The fit_dst() function is currently a lightweight fitting wrapper, with pre-specified behaviour for certain family / method combinations. A full list of families and their compatible estimation methods is available via specific family wrappers, such as fit_dst_norm(), fit_dst_pois(), etc.

Here is how fitting is implemented.

  • For method = "lmom" and distribution families 'gamma', 'gev', 'gp', 'gumbel', 'lnorm', 'norm', 'pearson3', and 'weibull', the 'lmom' package is wrapped by first calling lmom::samlmu() on the data vector x to calculate the L-moments, then the relevant lmom::pel*() function is called to estimate parameters.

  • For method = "lmom" and distribution families 'exp', 'pois', 'bern', 'geom', 'chisq', and 'unif', the method of L-moments is manually implemented. All of these families except 'unif' have a single parameter for which only the mean is needed (and thus is equivalent to the 'mme' method). The 'unif' family has minimum and maximum parameter values calculated as l1 - 3 * l2 and l1 + 3 * l2, where l1 and l2 are the first and second L-moments (see Hosking, 1990, Table 1).

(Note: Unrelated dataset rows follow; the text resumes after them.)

Definition writeJSON (status : Z) (value : payload) : response := Reply status [] value.
Definition writeError (status : Z) (code message : string) : response := writeJSON status (ErrorBody code message).
Definition writeMethodNotAllowed (methods : list string) : response :=
  Reply StatusMethodNotAllowed methods (ErrorBody "method_not_allowed" "method not allowed").
Definition writeClientError (err : goerr) : response :=
  if errors_is KNotFound err then writeError StatusNotFound "not_found" "resource not found"
  else writeError StatusInternalServerError "kubernetes_error" (error_text err).
Definition endpoint_not_found : response := writeError StatusNotFound "not_found" "endpoint not found".

(** ** Filters *)

Definition splitNamespacedFilter (defaultNamespace filter : string) : string * string :=
  match Cut filter slash with
  | Some (before, after) => (before, after)
  | None => (defaultNamespace, filter)
  end.

Definition refMatches (defaultNamespace : string) (ref : ObjectReference) (filter : string) : bool :=
  let '(namespace, name) := splitNamespacedFilter defaultNamespace filter in
  bool_decide (NamespaceOr ref defaultNamespace = namespace) && bool_decide (or_Name ref = name).

Definition anyRefMatches (defaultNamespace : string) (refs : list ObjectReference) (filter : string) : bool :=
  existsb (λ ref, refMatches defaultNamespace ref filter) refs.

(** A filter that is not given lets everything through. *)
Definition passes (filter : string) (test : bool) : bool := bool_decide (filter = "") || test.

Definition namespacedObjectReference (ref : ObjectReference) (defaultNamespace : string) : NamespacedName :=
  MkNamespacedName (NamespaceOr ref defaultNamespace) (or_Name ref).

Definition machineHasSource (machine : RsyncMachine) (sources : list BackupSource) (sourceFilter : string) : bool :=
  existsb (λ source,
    let ref := ss_MachineRef (s_Spec source) in
    bool_decide (or_Name ref ≠ "") &&
    bool_decide (namespacedObjectReference ref (om_Namespace (s_Meta source)) = ref_of (m_Meta machine)) &&
    refMatches (om_Namespace (m_Meta machine))
      (MkObjectReference (om_Namespace (s_Meta source)) (om_Name (s_Meta source))) sourceFilter) sources.

Definition filterMachines (machines : list RsyncMachine) (sources : list BackupSource)
    (defaultNamespace sourceFilter : string) : list RsyncMachine :=
  if decide (sourceFilter = "") then machines
  else List.filter (λ machine,
    (bool_decide (defaultNamespace = "") || bool_decide (om_Namespace (m_Meta machine) = defaultNamespace)) &&
    machineHasSource machine sources sourceFilter) machines.

Definition backupJobMatchesMachine (run : BackupJob) (namespace machineFilter : string) : bool :=
  refMatches namespace (bs_MachineRef (bj_Spec run)) machineFilter ||
  anyRefMatches namespace (bjs_IncludedMachines (bj_Status run)) machineFilter.

Definition filterBackupJobs (runs : list BackupJob) (namespace phaseFilter machineFilter : string) : list BackupJob :=
  if decide (phaseFilter = "" ∧ machineFilter = "") then runs
  else List.filter (λ run,
    passes phaseFilter (bool_decide (bjs_Phase (bj_Status run) = phaseFilter)) &&
    passes machineFilter (backupJobMatchesMachine run namespace machineFilter)) runs.

(** The map of sources, of which a later one replaces an earlier one. *)
Definition sources_of_refs (sources : list BackupSource) : gmap NamespacedName BackupSource :=
  fold_left (λ m source, <[ref_of (s_Meta source) := source]> m) sources ∅.
(** C32: Paths and routes correspond.  A path is taken exactly when, without the slashes around it, it spells a
    route: the namespace of a valid name, one of the four resources, then nothing, or a valid name, or a name and the
    stream of its events or its restore points; and the route it is taken for is that one. *)
Theorem namespaced_path_roundtrip path route :
  parseNamespacedPath path = Some route ↔
  valid_route route ∧ ∃ last, last ∈ route_ends route ∧ Trim path "/" = strings_Join (route_segments route last) "/".
Proof using All.
  assert (∀ last, valid_route route → last ∈ route_ends route →
    Split (strings_Join (route_segments route last) "/") slash = route_segments route last) as Hsplit.
  { intros last [H1 H2 H3 _ _] Hin. apply (Split_Join _ slash); [done|].
    assert (Forall (λ p, ContainsByte p slash = false) last) as Hlast.
    { unfold route_ends in Hin. repeat case_match; rewrite !elem_of_cons, elem_of_nil in Hin;
        naive_solver (by repeat constructor). }
    unfold route_segments. cbn [app]. rewrite !Forall_cons. split_and!; try done.
    - apply bool_decide_eq_true in H1 as [_ H1]. by apply Hlabel.
    - unfold resources in H2. rewrite !elem_of_cons, elem_of_nil in H2. by destruct H2 as [->|[->|[->|[->|[]]]]].
    - case_decide as Hn; [done|]. apply Forall_cons. split; [|done]. apply Hsubdomain.
      destruct H3 as [?|H3]; [done|]. by apply bool_decide_eq_true in H3 as [_ H3]. }
  pose proof (Join_Split (Trim path "/") slash) as Hjoin. unfold parseNamespacedPath. split.
  - destruct (Split (Trim path "/") slash) as [|api [|v1 [|nss [|ns [|res rest]]]]] eqn:Hs; try done.
    case_decide as Hpre; [done|]. destruct (validNamespace ns) eqn:Hns; [|done]. cbn [negb].
    case_decide as Hres; [done|]. intros H.
    apply (route_rest_spec ns res rest route Hns Hres) in H as (Hv & <- & <- & last & Hin & ->).
    split; [done|]. exists last. split; [done|]. rewrite <-Hjoin.
    assert (api = "api" ∧ v1 = "v1" ∧ nss = "namespaces") as (-> & -> & ->).
    { destruct (decide (api = "api")), (decide (v1 = "v1")), (decide (nss = "namespaces")); tauto. }
    done.
  - intros (Hv & last & Hin & ->). rewrite Hsplit by done. unfold route_segments. cbn [app].
    rewrite decide_False by naive_solver. rewrite (vr_namespace route Hv). cbn [negb].
    rewrite decide_False by (intros Hn; by apply Hn, (vr_resource route Hv)).
    apply (route_rest_spec _ _ _ route (vr_namespace route Hv) (vr_resource route Hv)).
    split; [done|]. split_and!; [done..|]. by exists last.
Qed.
End Routes.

  • For method = "lmom-log", only the 'lnorm' and 'lp3' families are supported, otherwise no distribution will be resolved. The method fits the distributions via the 'lmom' method on the log scale. That is, 'norm' and 'pearson3' distributions are fit on the log of the data, for which the respective 'lnorm' or 'lp3' distribution is obtained.

  • For method = "mle" and distribution families 'gev', 'gp', or 'gumbel', the 'ismev' package is used to fit the distribution by maximum likelihood estimation. This is done by invoking the functions ismev::gev.fit(), ismev::gpd.fit() (with threshold = 0), and ismev::gum.fit() (respectively).

  • For method = "mle" and distribution family 'bern' and 'degenerate', the MLE is calculated manually. For 'bern', the parameter is estimated as the mean of the 0-1 data; for 'degenerate', the unique data value.

  • For method = "mme" and "lmom", the 'cauchy' family fails to fit because Cauchy distributions don't have finite moments (Feller, 1971).

  • For families 'empirical' and 'finite', the empirical distribution is fit to the supplied data.

  • For the 'null' family, a Null distribution is returned.

  • For any other combination of family and method, the fitdistrplus::fitdist() function is called by inserting the data x, the family name, and the method. Some distributions require starting values for the parameters. For the families 't', 'f', and 'chisq', this is done by moment matching ('mme'). For 'gev', 'gp', and 'gumbel', the MLE is used as starting values (through method = "mle").

To understand what the distribution families are, see the documentation in the 'distionary' package through the dst_*() functions. For example, the 'lp3' family can be found at ?distionary::dst_lp3(). Note that the Gumbel distribution is not available yet in 'distionary', but is simply the 'gev' family with shape = 0.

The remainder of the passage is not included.